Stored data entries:
Lemma words_aux_shape (r : string) :
  exists rest,
    r = (words_aux r).1 +:+ rest /\ head_space rest = true /\
    split_ws rest = (words_aux r).2.
Proof.
  induction r as [| x r (rest & Hr & Hh & Hs)]; [by exists "" |].
  simpl. destruct (words_aux r) as [w ws] eqn:Hw. simpl in *.
  destruct (PyStr.is_space x) eqn:Hx; simpl.
  - exists (String x r). split; [done |]. split; [done |].
    rewrite split_ws_cons_space by done. unfold split_ws. by rewrite Hw.
  - exists rest. split; [| done]. rewrite append_cons. by f_equal.
Qed.

Lemma word_of_letters (w : string) :
  letters_and_spaces w = true -> no_space w = true ->
  all_chars is_letter w = true.
Proof.
  induction w as [| c w IH]; [done |]. simpl.
  intros [Hc Hw]%andb_true_iff [Hn Hns]%andb_true_iff.
  apply negb_true_iff in Hn. rewrite Hn, orb_false_r in Hc.
  by rewrite Hc, IH.
Qed.

Lemma single_word_shape (s b : string) :
  letters_and_spaces s = true -> split_ws s = [b] ->
  exists a c,
    s = a +:+ b +:+ c /\ all_chars PyStr.is_space a = true /\
    b <> "" /\ all_chars is_letter b = true /\
    all_chars PyStr.is_space c = true.
Proof.
  induction s as [| x r IH]; [done |].
  intros Hl Hws. simpl in Hl. apply andb_true_iff in Hl as [Hx Hlr].
  destruct (PyStr.is_space x) eqn:Hsx.
  - rewrite split_ws_cons_space in Hws by done.
    destruct (IH Hlr Hws) as (a & c & -> & Ha & Hb & Hlb & Hc).
    exists (String x a), c. split; [done |]. split; [| done].
    simpl. by rewrite Hsx.
  - destruct (words_aux_shape r) as (rest & Hr & Hh & Hs).
    pose proof (words_aux_wordlike r) as [Hnw _].
    unfold split_ws in Hws. simpl in Hws.
    destruct (words_aux r) as [w ws]. simpl in *. rewrite Hsx in Hws.
    cbn [push_word PyStr.is_empty] in Hws. injection Hws as <- ->.
    rewrite Hr, letters_and_spaces_append in Hlr.
    apply andb_true_iff in Hlr as [Hlw Hlrest].
    exists "", rest. split; [by rewrite Hr at 1 |]. split; [done |].
    split; [done |]. split.
    + simpl. rewrite orb_false_r in Hx. rewrite Hx.
      by apply word_of_letters.
    + rewrite <- only_space_all. by apply split_ws_empty.
Qed.

Lemma single_word_iff (s : string) :
  one_word s <->
  letters_and_spaces s = true /\ length (split_ws s) = 1%nat.
Proof.
  split; [apply one_word_count |]. intros [Hl Hn].
  destruct (split_ws s) as [| b [| b' ws]] eqn:Hws; try done.
  destruct (single_word_shape s b Hl Hws) as (a & c & H). by exists a, b, c.
Qed.

Lemma double_word_shape (s b1 b2 : string) :
  letters_and_spaces s = true -> split_ws s = [b1; b2] -> two_words s.
Proof.
  induction s as [| x r IH]; [done |].
  intros Hl Hws. simpl in Hl. apply andb_true_iff in Hl as [Hx Hlr].
  destruct (PyStr.is_space x) eqn:Hsx.
  - rewrite split_ws_cons_space in Hws by done.
    destruct (IH Hlr Hws)
      as (a & c1 & m & c2 & c & -> & Ha & H).
    exists (String x a), c1, m, c2, c. split; [done |]. split; [| done].
    simpl. by rewrite Hsx.
  - destruct (words_aux_shape r) as (rest & Hr & Hh & Hs).
    pose proof (words_aux_wordlike r) as [Hnw _].
    unfold split_ws in Hws. simpl in Hws.
    destruct (words_aux r) as [w ws]. simpl in *. rewrite Hsx in Hws.
    cbn [push_word PyStr.is_empty] in Hws. injection Hws as <- ->.
    rewrite Hr, letters_and_spaces_append in Hlr.
    apply andb_true_iff in Hlr as [Hlw Hlrest].
    destruct (single_word_shape rest b2 Hlrest Hs)
      as (m & c & Hrest & Hm & Hb2 & Hl2 & Hc).
    exists "", (String x w), m, b2, c.
    split; [rewrite Hr at 1; by rewrite Hrest at 1 |].
    split; [done |]. split; [done |]. split.
    { simpl. rewrite orb_false_r in Hx. rewrite Hx.
      by apply word_of_letters. }
    split; [| done]. intros ->. rewrite append_nil_l in Hrest.
    subst rest. destruct b2 as [| y b2]; [done |]. simpl in *.
    apply andb_true_iff in Hl2 as [Hy _].
    apply letter_not_space in Hy. congruence.
Qed.

Lemma double_word_iff (s : string) :
  two_words s <->
  letters_and_spaces s = true /\ length (split_ws s) = 2%nat.
Proof.
  split; [apply two_words_count |]. intros [Hl Hn].
  destruct (split_ws s) as [| b1 [| b2 [| b3 ws]]] eqn:Hws; try done.
  by apply (double_word_shape s b1 b2).
Qed.

Lemma re_match_line_spec (r : regex) (s : string) :
  re_match_line r s = true <->
  lang r s \/ exists s', s = s' +:+ String newline "" /\ lang r s'.
Proof.
  unfold re_match_line. rewrite fullmatch_spec, lang_cat_iff. split.
  - intros (s1 & s2 & -> & H1 & [->%lang_eps_iff | H2]%lang_alt_iff).
    + left. by rewrite append_nil_r.
    + apply lang_cls_iff in H2 as (c & -> & Hc).
      apply Ascii.eqb_eq in Hc as ->. right. by exists s1.
  - intros [H | (s' & -> & H)].
    + exists s, "". rewrite append_nil_r. split; [done |].
      split; [done |]. apply lang_alt_l. constructor.
    + exists s', (String newline ""). split; [done |]. split; [done |].
      apply lang_alt_r. constructor. by apply Ascii.eqb_eq.
Qed.

Lemma framed_word (r : regex) (s : string) :
  (forall b, lang r b -> b <> "" /\ all_chars is_letter b = true) ->
  lang (Cat (Star re_space) (Cat r (Star re_space))) s -> one_word s.
Proof.
  intros Hr (a & t & -> & Ha & (b & c & -> & Hb & Hc)%lang_cat_iff)%lang_cat_iff.
  apply star_class in Ha, Hc. destruct (Hr b Hb) as [Hne Hl].
  by exists a, b, c.
Qed.

Lemma pattern_one_word (s : string) :
  lang (Cat (Star re_space) (Cat (Plus re_letter) (Star re_space))) s <->
  one_word s.
Proof.
  split.
  - apply framed_word. intros b Hb. by apply plus_class.
  - intros (a & b & c & -> & Ha & Hne & Hb & Hc).
    apply lang_cat; [by apply star_class |].
    apply lang_cat; [by apply plus_class | by apply star_class].
Qed.

Lemma pattern_two_words (s : string) :
  lang (Cat (Star re_space)
          (Cat (Plus re_letter)
             (Cat (Plus re_space) (Cat (Plus re_letter) (Star re_space))))) s
  <-> two_words s.
Proof.
  split.
  - intros (a & t1 & -> & Ha & H1)%lang_cat_iff.
    apply lang_cat_iff in H1 as (b1 & t2 & -> & [Hn1 Hb1]%plus_class & H2).
    apply lang_cat_iff in H2 as (m & t3 & -> & [Hnm Hm]%plus_class & H3).
    apply lang_cat_iff in H3 as (b2 & c & -> & [Hn2 Hb2]%plus_class & Hc).
    apply star_class in Ha, Hc. by exists a, b1, m, b2, c.
  - intros (a & b1 & m & b2 & c & -> & Ha & Hn1 & Hb1 & Hnm & Hm & Hn2 & Hb2
            & Hc).
    apply lang_cat; [by apply star_class |].
    apply lang_cat; [by apply plus_class |].
    apply lang_cat; [by apply plus_class |].
    apply lang_cat; [by apply plus_class | by apply star_class].
Qed.

Lemma one_word_newline (s : string) :
  one_word s -> one_word (s +:+ String newline "").
Proof.
  intros (a & b & c & -> & Ha & Hne & Hb & Hc).
  exists a, b, (c +:+ String newline ""). rewrite !append_assoc.
  split; [done |]. split; [done |]. split; [done |]. split; [done |].
  by rewrite all_chars_append, Hc.
Qed.

Lemma two_words_newline (s : string) :
  two_words s -> two_words (s +:+ String newline "").
Proof.
  intros (a & b1 & m & b2 & c & -> & Ha & Hn1 & Hb1 & Hnm & Hm & Hn2 & Hb2
          & Hc).
  exists a, b1, m, b2, (c +:+ String newline ""). rewrite !append_assoc.
  repeat (split; [done |]). by rewrite all_chars_append, Hc.
Qed.

Lemma letter_word (b : string) :
  lang re_letter b -> b <> "" /\ all_chars is_letter b = true.
Proof. intros (c & -> & Hc)%lang_cls_iff. simpl. by rewrite Hc. Qed.

Lemma noise_line_shape (line : string) :
  _is_noise_line line = true <-> one_word line \/ two_words line.
Proof.
  unfold _is_noise_line. rewrite existsb_exists. split.
  - intros (p & Hp & Hm). apply re_match_line_spec in Hm.
    assert (forall l, lang p l -> one_word l \/ two_words l) as Hshape.
    { intros l Hl. simpl in Hp.
      destruct Hp as [<- | [<- | [<- | [<- | [<- | []]]]]].
      - left. revert Hl. apply framed_word, letter_word.
      - left. revert Hl. apply framed_word. intros b.
        intros (b1 & b2 & -> & [H1 H1']%letter_word & [H2 H2']%letter_word)
          %lang_cat_iff.
        rewrite all_chars_append, H1', H2'. split; [| done].
        by destruct b1.
      - left. revert Hl. apply framed_word. intros b.
        intros (b1 & t & -> & [H1 H1']%letter_word
                & (b2 & b3 & -> & [H2 H2']%letter_word
                   & [H3 H3']%letter_word)%lang_cat_iff)%lang_cat_iff.
        rewrite !all_chars_append, H1', H2', H3'. split; [| done].
        by destruct b1.
      - right. by apply pattern_two_words.
      - left. by apply pattern_one_word. }
    destruct Hm as [Hl | (l & -> & Hl)].
    + by apply Hshape.
    + destruct (Hshape l Hl) as [H | H];
        [left; by apply one_word_newline | right; by apply two_words_newline].
  - intros [H | H].
    + exists (Cat (Star re_space) (Cat (Plus re_letter) (Star re_space))).
      split; [simpl; tauto |]. apply re_match_line_spec. left.
      by apply pattern_one_word.
    + exists (Cat (Star re_space)
                (Cat (Plus re_letter)
                   (Cat (Plus re_space)
                      (Cat (Plus re_letter) (Star re_space))))).
      split; [simpl; tauto |]. apply re_match_line_spec. left.
      by apply pattern_two_words.
Qed.

Lemma noise_line_iff_words (line : string) :
  _is_noise_line line = true <->
  letters_and_spaces line = true /\
  (length (split_ws line) = 1%nat \/ length (split_ws line) = 2%nat).
Proof.
  rewrite noise_line_shape, single_word_iff, double_word_iff. tauto.
Qed.

(** X23 ([_is_noise_line]).  A line matches one of the five noise patterns
    exactly when it consists of ASCII letters and whitespace only and
    [split()] finds one or two words in it: the patterns for one, two and
    three letters add nothing to the last one, and the length of the words
    plays no part. *)
Theorem noise_line_iff_one_or_two_letter_words (line : string) :
  _is_noise_line line = true <->
  letters_and_spaces line = true /\
  (length (split_ws line) = 1%nat \/ length (split_ws line) = 2%nat).
Proof. apply noise_line_iff_words. Qed.

Lemma words_aux_length (s : string) :
  (String.length (words_aux s).1 + 2 * length (words_aux s).2
   <= String.length s)%nat.
Proof.
  induction s as [| c s IH]; [done |]. simpl.
  destruct (words_aux s) as [w ws]. simpl in *.
  destruct (PyStr.is_space c); simpl.
  - unfold push_word. destruct w; simpl in *; lia.
  - lia.
Qed.

Lemma split_ws_length (s : string) :
  (2 * length (split_ws s) <= String.length s + 1)%nat.
Proof.
  pose proof (words_aux_length s) as H. unfold split_ws.
  destruct (words_aux s) as [w ws]. simpl in *. unfold push_word.
  destruct w; simpl in *; lia.
Qed.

AIM OF THE TASK: Look through the data above and return exactly the lines from the one that contains "by apply split_ws_empty." to the one that contains "destruct (split_ws s) as [| b [|", inclusive, with nothing else.

SOLUTION TO THE EXERCISE:
    + rewrite <- only_space_all. by apply split_ws_empty.
Qed.

Lemma single_word_iff (s : string) :
  one_word s <->
  letters_and_spaces s = true /\ length (split_ws s) = 1%nat.
Proof.
  split; [apply one_word_count |]. intros [Hl Hn].
  destruct (split_ws s) as [| b [| b' ws]] eqn:Hws; try done.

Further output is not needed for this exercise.